_DIRECTIONS FOR THIS TASK_: State how many lines of the entries hold the string "Hres". Reply with the number alone.

--- START ---

(** The orphans reported are exactly the stored chunks no manifest references and old
    enough to go, sorted, or the least [limit] of them, with the count of them all; a listing
    that fails reports nothing, and the search changes nothing. *)
Theorem FindOrphansLimit_exact (refs : gset Hash) (opts : FindOrphansOptions) (limit : Z)
    (ds : nat -> decision) (s : gmap string (object string)) :
  fo_Now opts <> 0 ->
  let cutoff := Time.Add (fo_Now opts) (- effectiveMinAge opts) in
  let all := orphans_of refs (effectiveMinAge opts) cutoff (listing "chunks/sha256/" s) in
  let '(r, s') := run ds 0 (FindOrphansLimit refs opts limit) s in
  s' = s /\
  match r with
  | Ok (orphans, total) => orphans = limited limit all /\ total = Z.of_nat (length all)
  | Err _ => d_fault (ds 0%nat) <> Normal
  end.
Proof.
  intros Hnow cutoff all.
  assert (forall l, l ≡ₚ listing "chunks/sha256/" s ->
    forall c, ((0 <? effectiveMinAge opts) = true -> c = cutoff) ->
    orphans_of refs (effectiveMinAge opts) c l ≡ₚ all) as Hperm.
  { intros l Hl c Hc. rewrite (orphans_of_cutoff _ _ c cutoff) by done. unfold all, orphans_of. by rewrite Hl. }
  assert (forall l c, orphans_of refs (effectiveMinAge opts) c l ≡ₚ all ->
    let '(orphans, sample, total) := fold_left (orphan_scan refs (effectiveMinAge opts) c limit) l
      ([], {| hs_limit := limit; hs_buf := [] |}, 0) in
    sortHashes (if 0 <=? limit then sorted sample else orphans) = limited limit all /\
    total = Z.of_nat (length all)) as Hres.
  { intros l c Hall. rewrite orphan_scan_spec. cbn [fst snd]. rewrite <- Hall. split; [|done].
    unfold limited. destruct (limit <? 0) eqn:En; zbool.
    - by rewrite (proj2 (Z.leb_gt 0 limit)) by lia.
    - rewrite (proj2 (Z.leb_le 0 limit)) by lia. destruct (0 <? limit) eqn:Ep; zbool.
      + rewrite (proj1 (hashSample_least limit _ Ep)). apply sortHashes_take.
      + assert (limit = 0) as -> by lia. done. }
  assert (forall c i, ((0 <? effectiveMinAge opts) = true -> c = cutoff) ->
    let '(r, s') := run ds i (let* l := sList "chunks/sha256/" in
      match l with
      | (_, Some e) => Ret (Err e)
      | (infos, None) =>
          let '(orphans, sample, total) := fold_left (orphan_scan refs (effectiveMinAge opts) c limit) infos
            ([], {| hs_limit := limit; hs_buf := [] |}, 0) in
          Ret (Ok (sortHashes (if 0 <=? limit then sorted sample else orphans), total))
      end) s in
    s' = s /\ match r with
              | Ok (orphans, total) => orphans = limited limit all /\ total = Z.of_nat (length all)
              | Err _ => d_fault (ds i) <> Normal
              end) as Hlist.
  { intros c i Hc. cbn [pbind sList call run]. unfold exec. destruct (d_fault (ds i)) eqn:F; [|by cbn..].
    pose proof (Hres _ c (Hperm _ (d_order_perm (ds i) _) c Hc)) as H. cbn [run].
    destruct (fold_left _ _ _) as [[os sm] n]. by cbn. }
  unfold FindOrphansLimit, effectiveNow, Time.IsZero. rewrite (proj2 (Z.eqb_neq _ _) Hnow).
  destruct (0 <? effectiveMinAge opts) eqn:E; cbn [pbind]; by apply Hlist.
Qed.

(** ** A small repository

    One WAL manifest, which lists the chunk of hash 1, and the chunks of hashes 1 and 2. *)

Definition healthy_now (t : time) : nat -> decision := fun _ =>
  {| d_fault := Normal; d_time := t; d_order := fun l => l; d_order_perm := fun l => Permutation_refl l;
     d_listed := 0 |}.

Definition demo_hash : string := Hash_String 1.

Definition demo_tokenize (body : string) : list token :=
  [TOpenObj; TStr "chunks"; TOpenArr; TOpenObj; TStr "hash"; TStr demo_hash; TCloseObj; TCloseArr; TCloseObj].

(** A digest without collisions. *)
Definition demo_sha256 (s : string) : Hash := Z.pos (countable.encode s).

Lemma demo_sha256_inj a b : demo_sha256 a = demo_sha256 b -> a = b.
Proof. intros [= H]. by apply countable.encode_inj in H. Qed.

Definition demo_manifest_key : string := "wal/db1/00000001/000000010000000000000003.json".
Definition demo_object : object string := Object "" 0 5 0 WORMNone.

Definition demo_repo : gmap string (object string) :=
  <[demo_manifest_key := demo_object]> (<[ChunkKey 1 := demo_object]> (<[ChunkKey 2 := demo_object]> ∅)).

Lemma demo_live grace latest : live grace latest harvestWAL demo_manifest_key demo_object demo_repo.
Proof. split_and!; [split_and!; [by left|done|done]|apply lookup_insert_eq|done]. Qed.

Lemma demo_refs : exists R, stream_refs demo_tokenize harvestWAL ∅ (ob_body demo_object) = Some R /\ 1 ∈ R.
Proof. eexists. split; [reflexivity|]. by apply (bool_decide_eq_true_1 (1 ∈ _)). Qed.

Lemma demo_refs_all R : stream_refs demo_tokenize harvestWAL ∅ (ob_body demo_object) = Some R -> 1 ∈ R.
Proof. destruct demo_refs as (R' & -> & HR'). by intros [= <-]. Qed.

Definition demo_collect : CollectReferencesOptions := {| co_TombstoneGrace := 0; co_Now := 100 |}.

Lemma CollectReferences_exact_witness : exists refs,
  (run (healthy_now 100) 0 (CollectReferencesWithOptions demo_tokenize demo_sha256 demo_collect) demo_repo).1
    = Ok refs /\ 1 ∈ refs.
Proof.
  pose proof (CollectReferences_exact demo_tokenize demo_sha256 demo_collect (healthy_now 100) demo_repo) as H.
  destruct (run _ _ _ demo_repo) as [r s'] eqn:E. assert (exists refs, r = Ok refs) as [refs ->].
  { change r with (r, s').1. rewrite <- E. eexists. vm_compute. reflexivity. }
  exists refs. split; [reflexivity|]. refine (proj2 (proj2 (proj2 (H _ _) refs eq_refl) 1) _).
  - discriminate.
  - intros k ob i _ Hi. by apply demo_sha256_inj.
  - destruct demo_refs as (R & HR & H1). exists harvestWAL, demo_manifest_key, demo_object, R.
    split_and!; [apply demo_live|exact HR|exact H1].
Defined.

Lemma FindOrphansLimit_exact_witness :
  (run (healthy_now 100) 0 (FindOrphansLimit {[1]} {| fo_MinAge := -1; fo_Now := 100 |} 10) demo_repo).1
    = Ok ([2], 1).
Proof.
  pose proof (FindOrphansLimit_exact {[1]} {| fo_MinAge := -1; fo_Now := 100 |} 10 (healthy_now 100)
    demo_repo ltac:(discriminate)) as H.
  destruct (run _ _ _ demo_repo) as [r s']. destruct H as [_ H]. destruct r as [[os n]|e]; cbn [fst].
  - destruct H as [-> ->]. vm_compute. reflexivity.
  - by destruct H.
Defined.
Lemma cas_ok_empty c s : seen c = ∅ -> seenCount c = 0 -> cas_ok c s.
Proof.
  intros E1 E2. split; rewrite ?E1, ?E2.
  - intros h e He. by rewrite lookup_empty in He.
  - intros Hc. rewrite map_size_empty. lia.
Qed.

Lemma markSeen_ok c s h e : cas_ok c s -> stored s h -> cas_ok (markSeen cfg h e c) s.
Proof.
  intros [H1 H2] Hs.
  assert (forall h' e', <[h := e]> (seen c) !! h' = Some e' -> stored s h') as Hseen.
  { intros h' e' [[<- _]|[_ He']]%lookup_insert_Some; [done|by eapply H1]. }
  unfold markSeen. cbn [seen seenCount with_seen]. destruct (bool_decide (is_Some (seen c !! h))) eqn:El.
  - apply bool_decide_eq_true in El. split; cbn [seen seenCount with_seen]; [done|].
    rewrite map_size_insert_Some by done. apply H2.
  - apply bool_decide_eq_false, eq_None_not_Some in El. destruct (cas_seenCap cfg <=? 0) eqn:Ec.
    { split; cbn [seen seenCount with_seen]; [done|]. zbool. lia. }
    assert (Z.of_nat (size (<[h := e]> (seen c))) = seenCount c + 1) as Hsz.
    { rewrite map_size_insert_None by done. zbool. destruct H2; lia. }
    destruct (_ <? _) eqn:Eo.
    + unfold evictSeen. cbn [seenCount with_seen]. rewrite (proj2 (Z.leb_gt _ _)) by (zbool; lia).
      by apply cas_ok_empty.
    + split; cbn [seen seenCount with_seen]; [done|]. zbool. lia.
Qed.

Lemma unmarkSeen_ok c s h : cas_ok c s -> cas_ok (unmarkSeen cfg h c) s.
Proof.
  intros [H1 H2]. assert (forall h' e', delete h (seen c) !! h' = Some e' -> stored s h') as Hseen.
  { intros h' e' [_ He']%lookup_delete_Some. by eapply H1. }
  unfold unmarkSeen. destruct (bool_decide (is_Some (seen c !! h))) eqn:El; cbn [andb].
  - apply bool_decide_eq_true in El. pose proof El as [e He]. destruct (0 <? cas_seenCap cfg) eqn:Ec.
    + split; cbn [seen seenCount with_seen]; [done|]. intros Hc. destruct (H2 Hc).
      rewrite map_size_delete_Some by done.
      assert (size (seen c) <> 0%nat) by (intros Hz%map_size_empty_iff; rewrite Hz, lookup_empty in He; done). lia.
    + split; cbn [seen seenCount with_seen]; [done|]. zbool. lia.
  - apply bool_decide_eq_false, eq_None_not_Some in El. split; cbn [seen seenCount with_seen]; [done|].
    by rewrite delete_id.
Qed.

Lemma ForgetChunk_ok hs c s : cas_ok c s -> cas_ok (ForgetChunk cfg hs c) s.
Proof.
  revert c. induction hs as [|h hs IH]; intros c Hc; [done|]. apply IH.
  eapply cas_ok_same; [| |apply (unmarkSeen_ok c s h Hc)]; done.
Qed.

Lemma ForgetAdopted_ok hs c s : cas_ok c s -> cas_ok (ForgetAdopted hs c) s.
Proof.
  revert c. induction hs as [|h hs IH]; intros c Hc; [done|]. apply IH. by eapply cas_ok_same; [..|exact Hc].
Qed.

(** ** The operations *)

Lemma deadline_wp D (Q : time -> store -> Prop) s : (forall t, Q t s) -> wp D (retainUntil (cas_retention cfg)) Q s.
Proof. intros HQ. eapply wp_mono; [|by apply reads_only_wp]. intros t s' ->. apply HQ. Qed.

Lemma GetChunkBytes_wp D h c s : wp D (GetChunkBytes sha256 cfg h c) (fun r s' =>
  s' = s /\ match r with
            | (Ok body, c') => sha256 body = h /\ c' = markSeen cfg h {| writtenAt := 0; retainedUntil := 0 |} c /\
                exists o, s !! ChunkKey h = Some o /\ open_envelope sha256 cfg h (ob_body o) = Ok body
            | (Err _, c') => c' = c
            end) s.
Proof.
  unfold GetChunkBytes, GetChunk. wp_step. wp_step; [|by intros|by intros]. intros o Ho. cbn [wp].
  unfold readEnvelopeLimited, ReadAllLimited. destruct (_ <? _); cbn [wp]; [done|].
  destruct (open_envelope sha256 cfg h (ob_body o)) as [body|e] eqn:E; cbn [wp]; [|done].
  split_and!; [done| |done|by exists o]. unfold open_envelope in E. crunch_match; by apply Z.eqb_eq.
Qed.

(** What a checked or written chunk leaves behind. *)
Definition kept (c : CAS) (s : store) (c' : CAS) (s' : store) : Prop := stays s s' /\ cas_ok c' s'.

Lemma ensureRetention_wp D h have s : stored s h ->
  wp D (ensureRetention cfg h have) (fun _ s' => stays s s') s.
Proof.
  intros [o Ho]. unfold ensureRetention. destruct (CASRetention_IsZero _); [apply stays_refl|].
  wp_step. apply deadline_wp. intros need. destruct (_ && _); [apply stays_refl|].
  wp_step.
  - intros o' Ho'. by apply stays_lock.
  - intros _. apply stays_refl.
  - intros d c Hd Hf. apply stays_refl.
  - intros d c o' Hd Hf Ho'. by apply stays_lock.
Qed.

Lemma repoIsMultiKEK_reads : reads_only repoIsMultiKEK.
Proof. done. Qed.

Lemma ensureAdoptable_wp D h c s : stored s h -> cas_ok c s ->
  wp D (ensureAdoptable sha256 cfg h c) (fun r s' => s' = s /\ cas_ok r.2 s /\ adopted r.2 = adopted c) s.
Proof.
  intros Hs Hc. unfold ensureAdoptable. destruct (cas_encWriter cfg) as [w|]; [|done].
  destruct (adopt_resolved c && adopt_err c); [done|]. wp_step.
  eapply (wp_mono _ _ (fun _ s' => s' = s)).
  2:{ destruct (adopt_multiKEK c); [done|]. apply reads_only_wp, repoIsMultiKEK_reads. }
  intros k s' ->. destruct (adopt_resolved _ && _).
  { split_and!; [done|by eapply cas_ok_same; [..|exact Hc]|done]. }
  wp_step. eapply wp_mono; [|apply GetChunkBytes_wp]. intros [[body|e] c'] s' [-> H].
  - destruct H as (_ & -> & _). split_and!; [done| |].
    + eapply cas_ok_same; [| |eapply (markSeen_ok (with_guard c _ _ _) s h); [|exact Hs]]; [reflexivity..|].
      by eapply cas_ok_same; [..|exact Hc].
    + cbn. unfold markSeen, evictSeen. cbn. by repeat case_match.
  - subst c'. destruct (foreign e); (split_and!; [done|by eapply cas_ok_same; [..|exact Hc]|done]).
Qed.

Lemma markSeen_adopted h e c : adopted (markSeen cfg h e c) = adopted c.
Proof. unfold markSeen, evictSeen. by repeat case_match. Qed.

Lemma WasAdopted_mark h c : WasAdopted (markAdopted h c) h = true.
Proof.
  unfold WasAdopted, markAdopted. cbn. destruct (adopted c) as [a|a g].
  - apply bool_decide_eq_true. set_solver.
  - apply andb_true_iff. split; [apply negb_true_iff, bool_decide_eq_false|apply bool_decide_eq_true]; set_solver.
Qed.

Lemma WasAdopted_same h c c' : adopted c' = adopted c -> WasAdopted c' h = WasAdopted c h.
Proof. unfold WasAdopted. by intros ->. Qed.

(** How an acknowledged chunk is accounted for: adopted, written by this call, or written by
    this session no longer ago than the trust. *)
Definition accounted (nonce body : string) (c : CAS) (s : store) (info : ChunkInfo) (c' : CAS) (s' : store) : Prop :=
  ci_Deduped info = true /\ WasAdopted c' (ci_Hash info) = true \/
  (ci_Deduped info = false /\ s !! ChunkKey (ci_Hash info) = None /\
   exists o, s' !! ChunkKey (ci_Hash info) = Some o /\ seal cfg nonce body = Ok (ob_body o)) \/
  (ci_Deduped info = true /\ exists e t, seen c !! ci_Hash info = Some e /\ writtenAt e <> 0 /\
     Time.Sub t (writtenAt e) < seenWriteTrust).

(** What [PutChunk] guarantees. *)
Definition put_post (nonce body : string) (h : Hash) (c : CAS) (s : store)
    (r : result cas_err ChunkInfo * CAS) (s' : store) : Prop :=
  kept c s r.2 s' /\
  match r.1 with
  | Ok info => ci_Hash info = h /\ ci_Size info = Z.of_nat (String.length body) /\ stored s' h /\
               accounted nonce body c s info r.2 s'
  | Err _ => True
  end.

Definition new_info (h : Hash) (body : string) : ChunkInfo :=
  {| ci_Hash := h; ci_Size := Z.of_nat (String.length body); ci_Deduped := false |}.

Lemma adopt_stored_wp D nonce body h c s : stored s h -> cas_ok c s ->
  wp D (adopt_stored sha256 cfg (new_info h body) c) (put_post nonce body h c s) s.
Proof.
  intros Hs Hc. unfold adopt_stored. wp_step. eapply wp_mono; [|by apply ensureAdoptable_wp].
  intros [[[]|e] c1] s1 (-> & Hc1 & Ha); cbn [snd] in *; [|split; [split; [apply stays_refl|done]|done]].
  wp_step. eapply wp_mono; [|by apply ensureRetention_wp].
  intros [until|e] s1 Hst; cbn [wp]; [|split; [split; [done|by eapply cas_ok_stays]|done]].
  assert (stored s1 h) as Hs1 by by eapply stays_stored.
  split; [split; [done|]|].
  - eapply cas_ok_same; [| |apply (markSeen_ok c1 s1 h {| writtenAt := 0; retainedUntil := until |})]; try done.
    by eapply cas_ok_stays.
  - cbn [fst]. split_and!; [done|done|done|]. left. split; [done|]. cbn [ci_Hash snd].
    rewrite (WasAdopted_same _ (markAdopted h (markSeen cfg h {| writtenAt := 0; retainedUntil := until |} c1)))
      by done. apply WasAdopted_mark.
Qed.

Lemma write_chunk_wp D nonce body h c s : cas_ok c s ->
  wp D (write_chunk sha256 cfg nonce body (new_info h body) c) (put_post nonce body h c s) s.
Proof.
  intros Hc. unfold write_chunk. destruct (seal cfg nonce body) as [env|e] eqn:Es;
    [|split; [split; [apply stays_refl|done]|done]].
  wp_step. eapply (wp_mono _ _ (fun _ s' => s' = s)).
  2:{ destruct (CASRetention_IsZero _); [done|]. by apply deadline_wp. }
  intros dl s' ->. wp_step; cbn [IfNotExists].
  - intros d Hd Hn. specialize (Hn eq_refl). apply wp_bind, wp_now. intros d' Hd'. cbn [wp].
    assert (stays s (<[ChunkKey (ci_Hash (new_info h body)) := put_object (d_time d) env
      {| IfNotExists := true; ContentLength := Z.of_nat (String.length env); RetainUntil := dl;
         RetentionMode := if CASRetention_IsZero (cas_retention cfg) then WORMNone
                          else cr_Mode (cas_retention cfg) |}]> s)) as Hst by by apply stays_insert_new.
    split; [split; [exact Hst|]|].
    + apply with_stats_ok, markSeen_ok; [by eapply cas_ok_stays|].
      unfold stored. cbn [ci_Hash new_info]. by rewrite lookup_insert_eq.
    + cbn [fst ci_Hash ci_Size ci_Deduped new_info]. split_and!; [done|done|unfold stored; by rewrite lookup_insert_eq|].
      right; left. split_and!; [done|done|]. rewrite lookup_insert_eq. by eexists.
  - intros Hs _. by apply adopt_stored_wp.
  - intros d c' Hd Hf. split; [split; [apply stays_refl|done]|done].
  - intros d c' Hd Hf Hn. assert (stays s (<[ChunkKey (ci_Hash (new_info h body)) := put_object (d_time d) env
      {| IfNotExists := true; ContentLength := Z.of_nat (String.length env); RetainUntil := dl;
         RetentionMode := if CASRetention_IsZero (cas_retention cfg) then WORMNone
                          else cr_Mode (cas_retention cfg) |}]> s)) as Hst by by apply stays_insert_new, Hn.
    split; [split; [exact Hst|by eapply cas_ok_stays]|done].
Qed.

Lemma put_seen_wp D nonce body h e c s : seen c !! h = Some e -> cas_ok c s ->
  wp D (put_seen cfg (new_info h body) e c) (put_post nonce body h c s) s.
Proof.
  intros He Hc. pose proof (ok_seen _ _ Hc h e He) as Hs. unfold put_seen. wp_step.
  eapply (wp_mono _ _ (fun b s' => s' = s /\ (b = false -> exists t, writtenAt e <> 0 /\
    Time.Sub t (writtenAt e) < seenWriteTrust))).
  2:{ unfold Time.IsZero. destruct (Z.eqb_spec (writtenAt e) 0); [done|]. apply wp_bind, wp_now.
      intros d Hd. split; [done|]. intros Hlt%Z.leb_gt. by exists (d_time d). }
  intros stale s' [-> Hacc]. cbn [ci_Hash new_info].
  set (c1 := if stale then markAdopted h c else c).
  assert (cas_ok c1 s) as Hc1 by (unfold c1; destruct stale; [by eapply cas_ok_same; [..|exact Hc]|done]).
  wp_step. eapply wp_mono; [|by apply ensureRetention_wp].
  intros [until|er] s' Hst; cbn [wp]; [|split; [split; [done|by eapply cas_ok_stays]|done]].
  set (c2 := if Time.Equal until (retainedUntil e) then c1 else
    markSeen cfg h {| writtenAt := writtenAt e; retainedUntil := until |} c1).
  assert (stored s' h) as Hs' by by eapply stays_stored.
  split; [split; [done|]|].
  - apply with_stats_ok. unfold c2.
    destruct (Time.Equal _ _); [by eapply cas_ok_stays|]. apply markSeen_ok; [by eapply cas_ok_stays|done].
  - cbn [fst ci_Hash ci_Size]. split_and!; [done|done|done|]. destruct stale.
    + left. split; [done|]. cbn [snd ci_Hash]. rewrite (WasAdopted_same _ (markAdopted h c)); [apply WasAdopted_mark|].
      unfold c2. destruct (Time.Equal _ _); [done|]. cbn. by rewrite markSeen_adopted.
    + right; right. split; [done|]. destruct (Hacc eq_refl) as (t & H1 & H2). exists e, t. done.
Qed.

--- END ---

_RESPONSE_: 2